Don’t fight it! When you are a Schlemiel you may be at your comedic best! Don’t take yourself too seriously.
Speaking of which:
Be the Butt of Your Own Jokes
After one year of marriage, Rhoda said, “Remember when we got married? I mean that nasty rumor going around that we would never last this long. Got to admit . . . I was wrong!”
Peterson points out that when you make jokes at your own expense, you are indicating that you can accept your imperfections while simultaneously elevating yourself. Says Peterson, “you are saying ‘I’m clearly the thing that can make the mistake’ and ‘I’m clearly the thing that can recognize the mistake, put it in its’ proper context, and transcend it, simultaneously.”
Transcendence is the name of the game. If you can rise above day-to-day irritations and discomforts, if you can get over pride and the need to be seen as perfectly together at all times, you are on your way to living a comedy. Rhoda reports on her date:
I made the mistake of asking him which was his bad side. You know, we looked for it for ten minutes. We couldn’t find it. We found mine right away, though. It’s the front.

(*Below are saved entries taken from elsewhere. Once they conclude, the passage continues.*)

(** A page is the next events after the acknowledged position. *)
Lemma page_Ok a row request d p d' :
  Inv d → 0 ≤ cn_acknowledged row ≤ cn_delivered row →
  cn_delivered row ≤ Z.of_nat (length (account_events a d)) → 1 ≤ pl_limit request →
  page a row request d = Ok (p, d') →
  d' = d ∧ acknowledged row (pl_ack request) = Ok (pg_acknowledged p) ∧
  cn_acknowledged row ≤ pg_acknowledged p ≤ cn_delivered row ∧
  pg_events p = take (Z.to_nat (pl_limit request))
                  (drop (Z.to_nat (pg_acknowledged p)) (account_events a d)) ∧
  pg_delivered p = Z.max (cn_delivered row) (pg_acknowledged p + Z.of_nat (length (pg_events p))) ∧
  pg_has_more p = (pg_acknowledged p + pl_limit request <? Z.of_nat (length (account_events a d))).
Proof.
  intros HI Hrow Hlen Hlim Hrun. unfold page in Hrun. tx_inv Hrun. simpl.
  match goal with H : acknowledged _ _ = Ok ?x |- _ => rename x into ack, H into Hack end.
  assert (cn_acknowledged row ≤ ack ≤ cn_delivered row) as Hr.
  { apply acknowledged_Ok in Hack as [->|(r & _ & -> & _ & Hr)]; lia. }
  split; [done|]. split; [done|]. split; [done|].
  rewrite (next_events_Ok _ _ _ _ _ HI) by lia.
  pose proof (eo_sequence _ (inv_events _ _ HI) a) as Hs.
  set (l := account_events a d) in *. set (k := drop (Z.to_nat ack) l).
  assert (Z.of_nat (length k) = Z.of_nat (length l) - ack) as Hk
    by (unfold k; rewrite length_drop; lia).
  destruct (split_numbered ev_sequence l 1 ack Hs) as [_ Hks]; [lia|]. fold k in Hks.
  rewrite <- Hk in Hks.
  set (events := if pl_limit request <? Z.of_nat (length (take _ k)) then _ else _).
  assert (events = take (Z.to_nat (pl_limit request)) k) as Hev.
  { unfold events. rewrite length_take. destruct (Z.ltb_spec (pl_limit request)
      (Z.of_nat (Z.to_nat (pl_limit request + 1) `min` length k))).
    - rewrite take_take. f_equal. lia.
    - rewrite !take_ge by lia. done. }
  rewrite Hev. split; [done|]. split.
  - destruct (last (take _ k)) as [e|] eqn:E.
    + destruct (split_numbered ev_sequence k (1 + ack) (Z.min (pl_limit request) (Z.of_nat (length k))) Hks)
        as [Hts _]; [lia|].
      replace (take (Z.to_nat (pl_limit request)) k)
        with (take (Z.to_nat (Z.min (pl_limit request) (Z.of_nat (length k)))) k) in *.
      2:{ destruct (Z.min_spec (pl_limit request) (Z.of_nat (length k))) as [[? ->]|[? ->]]; [done|].
          rewrite !take_ge by lia. done. }
      rewrite (last_numbered _ _ _ _ Hts E), length_take. lia.
    + apply last_None in E. rewrite E. simpl. lia.
  - rewrite length_take. destruct (Z.ltb_spec (pl_limit request)
      (Z.of_nat (Z.to_nat (pl_limit request + 1) `min` length k)));
      symmetry; rewrite ?Z.ltb_lt, ?Z.ltb_ge; lia.
Qed.

Lemma find_account_id_Ok project d a d' :
  find_account_id project d = Ok (a, d') ↔
  d' = d ∧ ∃ ac, accounts d !! project = Some ac ∧ a = ac_id ac.
Proof.
  unfold find_account_id. split.
  - intros Hrun. tx_inv Hrun. split; [done|]. by eexists.
  - intros (-> & ac & Hac & ->). unfold mbind, tx_bind, gets. by rewrite Hac.
Qed.
(** ** Operations *)

Inductive op :=
| CreateProject (p : Project)
| IssueApiKey (r : ApiKeyRequest) (random : string)
| RevokeApiKey (id : string)
| PutCatalogModel (id : string) (r : PutModel)
| BootstrapCatalog
| EnsureAccount (project : string)
| UpdateBalancePolicy (project : string) (enforce : bool)
| Reserve (r : ReserveRequest)
| Dispatch (project id : string)
| Release (project id reason : string)
| Settle (project id : string) (r : SettleRequest)
| ReportUnresolved (project id : string) (r : UnresolvedRequest)
| SubmitEvidence (project id actor subject : string) (r : EvidenceRequest)
| SubmitWaiver (project id actor subject : string) (r : WaiverRequest)
| Decide (project id actor subject : string) (r : DecisionRequest)
| RecordUsage (e : UsageEvent)
| CreateOrder (r : CreateOrderRequest)
| CapturePayment (order : string) (r : CapturePaymentRequest) (idempotency_key : string)
| RefundManually (r : CreateRefundRequest) (idempotency_key : string)
| CheckProjection (project key : string) (month : Z) (rebuild : bool)
| ReadSpend (project key : string)
| ReadBalance (project : string)
| OpenCheckout (id : string) (p : Provider)
| StoreCheckout (id : string) (p : Provider) (qr : result PaymentError string)
| AcceptTrade (p : Provider) (t : VerifiedTrade)
| PrepareRefund (r : CreateRefundRequest) (p : Provider)
| OperateRefund (id : string) (p : Provider) (submit : bool)
    (submitted : result PaymentError unit) (queried : result PaymentError VerifiedRefund)
| ImportRefundEvidence (c : AlipayConfig) (id bytes : string)
| ClaimJob (skip : string → bool) (r : ClaimRequest)
| CompleteJob (processed finished : Z) (l : Lease)
| FailJob (l : Lease) (reason : string)
| RetryJob (account actor reason : string)
| PollFeed (project name : string) (r : PollRequest)
| AckFeed (project name : string) (r : AckRequest)
| OnRegistry (o : control_op).

Definition discard {A} (m : Tx A) : Tx unit := _ ← m; mret tt.

(** The libraries the service calls. *)
Class ServiceLibraries := {
  service_calendar :: Calendar;
  service_provider :: ProviderLibraries;
  secret_hash : string → string;
  json_bytes : Json → string;
  uuid_text : string → bool;
  identity_required : bool }.

Section service.
Context `{ServiceLibraries}.

(** The digest of a document. *)
Definition json_sha256 (j : Json) : string := sha256_hex (json_bytes j).

(** The same libraries, for the operations on the registry. *)
#[export] Instance control_libraries : ControlLibraries := {|
  digest := sha256_hex; document_bytes := json_bytes; is_uuid := uuid_text;
  attribution_required := identity_required |}.

Definition run (env : Env) (o : op) : Tx unit :=
  match o with
  | CreateProject p => discard (create_project env p)
  | IssueApiKey r random => discard (issue_api_key secret_hash env r random)
  | RevokeApiKey id => revoke_api_key env id
  | PutCatalogModel id r => discard (put_model env id r)
  | BootstrapCatalog => bootstrap_catalog env
  | EnsureAccount project => discard (ensure_account_for_project env project)
  | UpdateBalancePolicy project enforce => update_balance_policy env project enforce
  | Reserve r => discard (reserve_money env r)
  | Dispatch project id => discard (dispatch_money env project id)
  | Release project id reason => discard (release_money env project id reason)
  | Settle project id r => discard (settle_money env project id r)
  | ReportUnresolved project id r => discard (unresolved_money env project id r)
  | SubmitEvidence project id actor subject r =>
      discard (submit_billing_evidence json_sha256 env project id actor subject r)
  | SubmitWaiver project id actor subject r =>
      discard (submit_billing_waiver json_sha256 env project id actor subject r)
  | Decide project id actor subject r =>
      discard (decide_billing_review env project id actor subject r)
  | RecordUsage e => discard (record_usage env e)
  | CreateOrder r => discard (create_order env r)
  | CapturePayment order r k => discard (capture_payment env order r k)
  | RefundManually r k => discard (create_refund env r k)
  | CheckProjection project key month rebuild =>
      discard (projection_check env project key month rebuild)
  | ReadSpend project key =>
      discard (projected_spend env project key (month_floor (env_now env)))
  | ReadBalance project => discard (project_balance env project)
  | OpenCheckout id p => discard (alipay_checkout_open env id p)
  | StoreCheckout id p qr => discard (alipay_checkout_store env id p qr)
  | AcceptTrade p t => discard (accept_alipay_trade env p t)
  | PrepareRefund r p => discard (prepare_alipay_refund env r p)
  | OperateRefund id p submit submitted queried =>
      discard (alipay_refund_operation json_bytes env id p submit submitted queried)
  | ImportRefundEvidence c id bytes =>
      discard (import_refund_evidence json_bytes env c id bytes)
  | ClaimJob skip r => discard (claim_event_job env skip r)
  | CompleteJob processed finished l =>
      discard (complete_event_job json_sha256 env processed finished l)
  | FailJob l reason => discard (fail_event_job env l reason)
  | RetryJob account actor reason => retry_event_job env account actor reason
  | PollFeed project name r => discard (poll_billing_events env project name r)
  | AckFeed project name r => discard (ack_billing_events env project name r)
  | OnRegistry o => run_control env o
  end.

(** One request, and a sequence of them, each with its clock and random ids. *)
Definition serve (d : Db) (s : Env * op) : Db := commit (run s.1 s.2) d.
Definition serve_all (d : Db) (l : list (Env * op)) : Db := foldl serve d l.
Definition service (l : list (Env * op)) : Db := serve_all empty_db l.

(** ** The invariant of the service *)

(** Approved reviews agree with the reservations they closed, and only they
    waive a reservation. *)
Record Reviews_closed (d : Db) : Prop := {
  rc_review id w : reviews d !! id = Some w → review_closed d w;
  rc_waived id r : reservations d !! id = Some r → rv_state r = Waived → waived_by_review d id }.

Record healthy (d : Db) : Prop := {
  hl_inv : Inv d;
  hl_reviews : Reviews_closed d;
  hl_wallet : Wallet_ok d;
  hl_worker : Worker_ok json_sha256 d;
  hl_feed : Feed_ok d }.

(** What a committed operation does. *)
Record commits (d d' : Db) : Prop := {
  cm_inv : Inv d';
  cm_effect : effect d d';
  cm_reviews : reviews_evolve d d' }.

Lemma discard_Ok {A} (m : Tx A) d u d' : discard m d = Ok (u, d') → ∃ a, m d = Ok (a, d').
Proof. intros Hrun. unfold discard in Hrun. tx_inv Hrun. by eexists. Qed.

Lemma respects_discard {A} R `{!PreOrder R} (m : Tx A) : respects R m → respects R (discard m).
Proof. intros Hm d u d' [a Hrun]%discard_Ok. by eapply Hm. Qed.

(** ** Every committed operation is one of the effects *)

#[local] Hint Unfold discard create_project issue_api_key store_api_key revoke_api_key put_model
  put_catalog_row put_price lift_text bootstrap_catalog update_balance_policy projected_spend
  project_balance
  find_job put_job locked insert_operation_audit find_account_id cursor put_consumer register page
  put_review submit_review settle_locked approve_review : frame.

Definition money_tables (d : Db) := (reservations d, ledger_entries d, reviews d, accounts d).

Lemma check_models_respects R `{!PreOrder R} l : respects R (check_models l).
Proof. intros d u d' ->%check_models_same. reflexivity. Qed.
#[local] Hint Resolve check_models_respects : frame.

Lemma commits_nothing d d' :
  Inv d' → reservations d' = reservations d → ledger_entries d' = ledger_entries d →
  reviews d' = reviews d → accounts_grow d d' → commits d d'.
Proof.
  intros HI Er El Ew Ha. split; [done| |by apply reviews_kept].
  by eapply Posts, posts_nothing.
Qed.

Lemma commits_frame {A} (m : Tx A) d a d' :
  preserves money_tables m → m d = Ok (a, d') → Inv d' → commits d d'.
Proof.
  intros Hm Hrun HI. apply Hm in Hrun. injection Hrun as E1 E2 E3 E4.
  apply commits_nothing; [done..|by left].
Qed.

Of course, there’s more. I took a deep dive into the comedic enterprise, analyzing Mary & Rhoda, the best of 70’s TV, in tandem with ancient Jewish insights that gave me new appreciation for the value of comedy in our lives . . . and filled the pages of Knock, Knock: The Kabbalah of Comedy (The how, what & why of funny).
Now is the 50th anniversary of the launch of this award-winning show, a good moment to revisit Mary and her magic. You want your life to be a comedy? Move over, Ellen, we’ve got your number now. One truly exemplary woman has left a legacy that stands the test of time. In my next installment we will delve deeper into the treasure Mary has left, to mine the message and meaning she has left for us to find. This, so we can laugh. Also, so we can learn.
Mary: At our age, having your tonsils out can be dangerous.
Rhoda: At our age, having your hair done can be dangerous.